Richard Henderson Biography

This Biography consists of approximately 2 pages of information about the life of Richard Henderson.

Richard Henderson Biography

This Biography consists of approximately 2 pages of information about the life of Richard Henderson.
This section contains 327 words
(approx. 2 pages at 300 words per page)

Encyclopedia of World Biography on Richard Henderson

Richard Henderson (1735-1785), American jurist and land speculator, was important in the early expansion of the frontier. He established the short-lived Transylvania Colony in Kentucky.

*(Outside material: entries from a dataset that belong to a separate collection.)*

(* ===== verification/Schemas.v ===== *)
(** * Table definitions of the indexer and of the key-value store

    One definition per file of [blockchain-indexer/shared/database/schema],
    of [database/dynamic-schema] and [framework/src/database/mysql/schema]. *)
From S2P Require Import Prelude JsValue Database Engine Table.
Local Open Scope Z_scope.

Definition accountBalancesTableSchema : table :=
  mkTable "account_balances" (Arr [Str "address"; Str "tokenID"]) None
    [("address", coln "string" false);
     ("tokenID", coln "string" false);
     ("balance", cold "bigInteger" (Some false) (BigI 0))]
    [("address", "key"); ("tokenID", "key")]
    [].

Definition accountsTableSchema : table :=
  mkTable "accounts" (Str "address") None
    [("address", col "string");
     ("publicKey", cold "string" (Some true) Null);
     ("name", cold "string" (Some true) Null);
     ("isValidator", cold "boolean" (Some false) (Bool false))]
    []
    [].

Definition blockchainAppsTableSchema : table :=
  mkTable "blockchain_apps" (Str "chainID") None
    [("chainID", col "string");
     ("chainName", col "string");
     ("status", col "string");
     ("address", col "string");
     ("lastUpdated", col "string");
     ("lastCertificateHeight", col "string")]
    [("chainID", "key"); ("status", "key"); ("name", "key")]
    [].

Definition blocksTableSchema : table :=
  mkTable "blocks" (Str "height") None
    [("id", col "string");
     ("height", col "integer");
     ("timestamp", col "integer");
     ("generatorAddress", col "string");
     ("size", col "integer");
     ("isFinal", cold "boolean" None (Bool false));
     ("assetsModules", col "json");
     ("numberOfEvents", cold "integer" None (Num 0));
     ("reward", cold "bigInteger" None (BigI 0))]
    [("id", "key"); ("height", "range"); ("timestamp", "range"); ("generatorAddress", "key"); ("size", "range"); ("isFinal", "key")]
    [].

Definition ccuTableSchema : table :=
  mkTable "ccu" (Str "transactionID") None
    [("transactionID", coln "string" false);
     ("height", coln "integer" false);
     ("sendingChainID", cold "string" (Some true) Null)]
    [("height", "range"); ("sendingChainID", "key")]
    [].

Definition commissionsTableSchema : table :=
  mkTable "commissions" (Arr [Str "address"; Str "height"]) None
    [("address", coln "string" false);
     ("commission", coln "string" false);
     ("height", coln "string" false)]
    [("address", "key"); ("commission", "range"); ("height", "range")]
    [].

Definition eventTopicsTableSchema : table :=
  mkTable "event_topics" (Arr [Str "eventID"; Str "topic"]) None
    [("eventID", col "string");
     ("topic", col "string")]
    [("eventID", "key"); ("topic", "key")]
    [].

Definition eventsTableSchema : table :=
  mkTable "events" (Str "id") None
    [("id", col "string");
     ("name", col "string");
     ("module", col "string");
     ("blockID", col "string");
     ("height", col "integer");
     ("index", col "integer");
     ("eventStr", col "text");
     ("timestamp", col "integer")]
    [("height", "range"); ("blockID", "key"); ("index", "range"); ("timestamp", "range")]
    [("timestamp_desc_index_asc", [("timestamp", "DESC"); ("index", "ASC")]);
     ("timestamp_asc_index_asc", [("timestamp", "ASC"); ("index", "ASC")]);
     ("timestamp_desc_index_desc", [("timestamp", "DESC"); ("index", "DESC")]);
     ("timestamp_asc_index_desc", [("timestamp", "ASC"); ("index", "DESC")]);
     ("height_desc_index_asc", [("height", "DESC"); ("index", "ASC")]);
     ("height_asc_index_asc", [("height", "ASC"); ("index", "ASC")]);
     ("height_desc_index_desc", [("height", "DESC"); ("index", "DESC")]);
     ("height_asc_index_desc", [("height", "ASC"); ("index", "DESC")])].

Definition lastPriceTableSchema : table :=
  mkTable "last_price" (Arr [Str "tokenId"]) None
    [("tokenId", col "string");
     ("updatedOn", col "integer");
     ("current", dec 50 8);
     ("1h", dec 50 8);
     ("24h", dec 50 8);
     ("7d", dec 50 8);
     ("30d", dec 50 8);
     ("1y", dec 50 8)]
    [("tokenId", "key"); ("updatedOn", "key")]
    [].

Definition multisignatureTableSchema : table :=
  mkTable "multisignature" (Str "id") None
    [("id", col "string");
     ("groupAddress", col "string");
     ("memberAddress", col "string")]
    [("groupAddress", "key"); ("memberAddress", "key")]
    [].

Definition poolTableSchema : table :=
  mkTable "pool" (Arr [Str "token0"; Str "token1"; Str "fee"]) None
    [("token0", col "string");
     ("token1", col "string");
     ("fee", col "integer");
     ("inverted", col "boolean");
     ("created", col "integer");
     ("poolAddress", col "string");
     ("collectionId", col "string");
     ("feeHex", col "string");
     ("tickSpacing", col "integer");
     ("tick", col "integer");
     ("liquidity", dec 40 0);
     ("price", dec 50 8)]
    [("poolAddress", "key"); ("collectionId", "key"); ("created", "key"); ("token0", "key"); ("token1", "key"); ("fee", "key"); ("inverted", "key")]
    [].

Definition positionTableSchema : table :=
  mkTable "position" (Arr [Str "tokenId"]) None
    [("tokenId", col "string");
     ("collectionId", col "string");
     ("owner", coln "string" true);
     ("name", col "string");
     ("description", col "text");
     ("image", col "text");
     ("tickUpper", col "integer");
     ("tickLower", col "integer");
     ("liquidity", dec 40 0);
     ("tokenURI", col "string")]
    [("tokenId", "key"); ("collectionId", "key"); ("owner", "key")]
    [].

Definition registeredDexTokenTableSchema : table :=
  mkTable "registered_dex_token" (Arr [Str "tokenId"]) None
    [("tokenId", col "string");
     ("symbol", col "string");
     ("decimal", col "integer");
     ("logo", cold "string" (Some true) Null)]
    [("tokenId", "key"); ("symbol", "key")]
    [].

Definition stakesTableSchema : table :=
  mkTable "stakes" (Arr [Str "validatorAddress"; Str "stakerAddress"]) None
    [("stakerAddress", col "string");
     ("validatorAddress", col "string");
     ("amount", col "bigInteger")]
    [("validatorAddress", "key"); ("stakerAddress", "key")]
    [].

Definition tickTableSchema : table :=
  mkTable "tick" (Arr [Str "poolAddress"; Str "tick"]) None
    [("poolAddress", col "string");
     ("tick", col "integer");
     ("liquidityNet", dec 40 0)]
    [("poolAddress", "key"); ("tick", "key")]
    [].

Definition tokenFactoryTableSchema : table :=
  mkTable "token_factory" (Arr [Str "tokenID"]) None
    [("tokenID", col "string");
     ("owner", col "string");
     ("supply", dec 40 0);
     ("tokenName", coln "string" true);
     ("description", coln "string" true);
     ("decimal", coln "integer" true);
     ("baseDenom", coln "string" true);
     ("symbol", coln "string" true);
     ("logoPng", coln "string" true);
     ("logoSvg", coln "string" true)]
    [("tokenID", "key")]
    [].

Definition tokenMetadataTableSchema : table :=
  mkTable "token_metadata" (Arr [Str "tokenID"]) None
    [("chainName", col "string");
     ("network", col "string");
     ("tokenName", col "string");
     ("tokenID", col "string")]
    [("chainName", "key"); ("tokenName", "key"); ("network", "key")]
    [].

Definition transactionsTableSchema : table :=
  mkTable "transactions" (Str "id") (Some "utf8mb4")
    [("id", coln "string" false);
     ("height", coln "integer" false);
     ("moduleCommand", coln "string" false);
     ("nonce", coln "integer" false);
     ("blockID", coln "string" false);
     ("timestamp", coln "integer" false);
     ("senderAddress", coln "string" false);
     ("recipientAddress", cold "string" (Some true) Null);
     ("tokenID", cold "string" (Some true) Null);
     ("amount", cold "bigInteger" (Some true) Null);
     ("receivingChainID", cold "string" (Some true) Null);
     ("messageFee", cold "bigInteger" (Some true) Null);
     ("data", cold "string" (Some true) Null);
     ("size", coln "integer" false);
     ("fee", coln "bigInteger" false);
     ("minFee", coln "bigInteger" false);
     ("executionStatus", coln "string" false);
     ("index", coln "integer" false)]
    [("height", "range"); ("moduleCommand", "key"); ("nonce", "range"); ("blockID", "key"); ("timestamp", "range"); ("amount", "range"); ("data", "key"); ("senderAddress", "key"); ("receivingChainID", "key"); ("executionStatus", "key")]
    [].

Definition tvlTableSchema : table :=
  mkTable "tvl" (Arr [Str "transactionId"; Str "index"]) None
    [("transactionId", col "string");
     ("index", col "integer");
     ("time", col "integer");
     ("sender", col "string");
     ("poolAddress", col "string");
     ("amount", dec 40 0);
     ("tokenId", col "string")]
    [("time", "key"); ("sender", "key"); ("poolAddress", "key")]
    [].

Definition validatorsTableSchema : table :=
  mkTable "validators" (Str "address") None
    [("address", col "string");
     ("name", col "string");
     ("blsKey", coln "string" true);
     ("proofOfPossession", coln "string" true);
     ("generatorKey", coln "string" true);
     ("generatedBlocks", cold "integer" (Some false) (Num 0));
     ("totalCommission", cold "bigInteger" (Some false) (Num 0));
     ("totalSelfStakeRewards", cold "bigInteger" (Some false) (Num 0))]
    [("name", "key"); ("generatorKey", "key"); ("blsKey", "key")]
    [].

Definition volumeTableSchema : table :=
  mkTable "volume" (Arr [Str "height"; Str "index"]) None
    [("height", col "integer");
     ("index", col "integer");
     ("poolAddress", col "string");
     ("sender", col "string");
     ("recipient", col "string");
     ("time", col "integer");
     ("amount0", dec 40 0);
     ("amount1", dec 40 0);
     ("feeGrowth0", dec 40 0);
     ("feeGrowth1", dec 40 0)]
    [("poolAddress", "key"); ("sender", "key"); ("recipient", "key"); ("time", "key")]
    [].

Definition getOhlcTableSchema (pair : string) (timeframe : string) : table :=
  mkTable ("ohlc_" +:+ pair +:+ "_" +:+ timeframe) (Arr [Str "time"]) None
    [("time", col "integer");
     ("open", dec 50 8);
     ("high", dec 50 8);
     ("low", dec 50 8);
     ("close", dec 50 8)]
    [("time", "key")]
    [].

Definition getPoolTickTableSchema (poolAddress : string) : table :=
  mkTable ("tick_pool_" +:+ poolAddress) (Arr [Str "tick"]) None
    [("tick", col "integer");
     ("liquidity", dec 40 0)]
    [("tick", "key")]
    [].

Definition getTickPriceTableSchema (pair : string) : table :=
  mkTable ("tick_" +:+ pair) (Arr [Str "time"]) None
    [("time", col "integer");
     ("value", mkCol "decimal" (Some (50, 8)) false (Some true) None)]
    [("time", "key")]
    [].

Definition keyValueStoreSchema : table :=
  mkTable "key_value_store" (Str "key") None
    [("key", col "string");
     ("value", col "string");
     ("type", col "string")]
    []
    [].


(** The static tables of the indexer's database. *)
Definition static_tables : list table :=
  [accountBalancesTableSchema; accountsTableSchema; blockchainAppsTableSchema; blocksTableSchema;
   ccuTableSchema; commissionsTableSchema; eventTopicsTableSchema; eventsTableSchema;
   lastPriceTableSchema; multisignatureTableSchema; poolTableSchema; positionTableSchema;
   registeredDexTokenTableSchema; stakesTableSchema; tickTableSchema; tokenFactoryTableSchema;
   tokenMetadataTableSchema; transactionsTableSchema; tvlTableSchema; validatorsTableSchema;
   volumeTableSchema; keyValueStoreSchema].

(** ** The tables are well formed *)
Lemma static_tables_names : NoDup (tableName <$> static_tables).
Proof. apply (bool_decide_unpack _). vm_compute. exact I. Qed.

Lemma static_tables_wf : Forall (fun t => wf_table t = true) static_tables.
Proof. apply (bool_decide_unpack _). vm_compute. exact I. Qed.

Lemma static_tables_keys : Forall (fun t => simple_key t = true) static_tables.
Proof. apply (bool_decide_unpack _). vm_compute. exact I. Qed.

(** [indexes] of [blockchain_apps] names a column [name] that the table does
    not have, so [loadSchema] never creates that index. *)
Definition index_missing (t : table) : list string :=
  filter (fun c => c ∉ (fst <$> schema t)) (fst <$> indexes t).

Lemma blockchainApps_index_missing :
  index_missing blockchainAppsTableSchema = ["name"] /\
  forallb (fun d => match d with DColumn n _ _ _ _ true => existsb (String.eqb n) ["chainID"; "status"] | _ => true end)
    (loadSchema false blockchainAppsTableSchema) = true.
Proof. split; reflexivity. Qed.

(** A run of operations on the empty database of the indexer. *)
Definition sample_ops : list op :=
  [OUpsert blocksTableSchema
     (Arr [Object [("id", Str "b1"); ("height", Num 1); ("reward", Str "100")];
           Object [("id", Str "b2"); ("height", Str "2"); ("isFinal", Bool true)]]);
   OUpdate blocksTableSchema [("height", Num 1)] [("isFinal", Bool true)];
   OIncrement blocksTableSchema [("increment", Object [("reward", Num 5)]); ("where", Object [("height", Num 1)])];
   ODeleteByPrimaryKey blocksTableSchema (Num 2)].

Lemma sample_ops_run : is_ok (foldM (fun s o => run_op o s) (∅ : MemDB) sample_ops) = true.
Proof. vm_compute. reflexivity. Qed.

Lemma sample_ops_ok : Forall (fun o => op_table o ∈ static_tables /\ op_ok o = true) sample_ops.
Proof.
  repeat (apply Forall_cons; split;
    [split; [do 3 apply list_elem_of_further; apply list_elem_of_here|vm_compute; reflexivity]|]).
  apply Forall_nil_2.
Qed.

Lemma operations_preserve_tables_witness :
  exists s', foldM (fun s o => run_op o s) (∅ : MemDB) sample_ops = Ok s' /\ db_ok static_tables s'.
Proof.
  pose proof sample_ops_run as Hrun.
  destruct (foldM (fun s o => run_op o s) (∅ : MemDB) sample_ops) as [s'|e] eqn:E; [|discriminate Hrun].
  exists s'. split; [reflexivity|].
  exact (operations_preserve_tables static_tables sample_ops (∅ : MemDB) s'
    static_tables_names static_tables_wf sample_ops_ok (db_ok_empty static_tables) E).
Defined.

Richard Henderson was born on April 20, 1735, in Hanover County, Va. During the early 1740s his family moved to Granville County, N.C., where his father became sheriff. Richard served as constable and, later, as deputy to his father. After studying law for a year, he passed the bar examination in 1763 and, about the same time, married Elizabeth Keeling. The couple had two sons.

In 1764 Henderson organized Richard Henderson and Company to take advantage of opportunities for land and profit in the West. He hired Daniel Boone to explore the region beyond the mountains, sending Boone into Kentucky in 1769.

Because of his family position and his legal training, Henderson was appointed an associate justice of the Superior Court of North Carolina in 1768. But his judgeship brought considerable difficulties; thus, when his term expired in 1773, he returned to western land speculation.

During the winter of 1774-1775 Henderson organized the Transylvania Land Company and soon opened negotiations with Cherokee Indian leaders for several million acres between the Kentucky and Cumberland rivers on which to found a new colony. In March 1775 the Transylvania leaders concluded the Treaty of Sycamore Shoals, thereby, theoretically, clearing the area of Indian claims.

During the summer, settlement began, and Henderson himself led settlers through the Cumberland Gap into Kentucky. There he tried to establish the new colony of Transylvania. However, conflicting land claims of North Carolina and Virginia, continuing warfare with marauding Indian bands, and the unwillingness of the frontiersmen to accept Henderson's autocratic views, prevented this. When, in December 1776, Virginia created Kentucky County, Henderson's colonizing was effectively ended.

Henderson eventually received some 400,000 acres of western lands to compensate for his expense and effort. He later helped survey the Virginia--North Carolina boundary, was instrumental in establishing a settlement at Nashville, and served several terms in the North Carolina Legislature.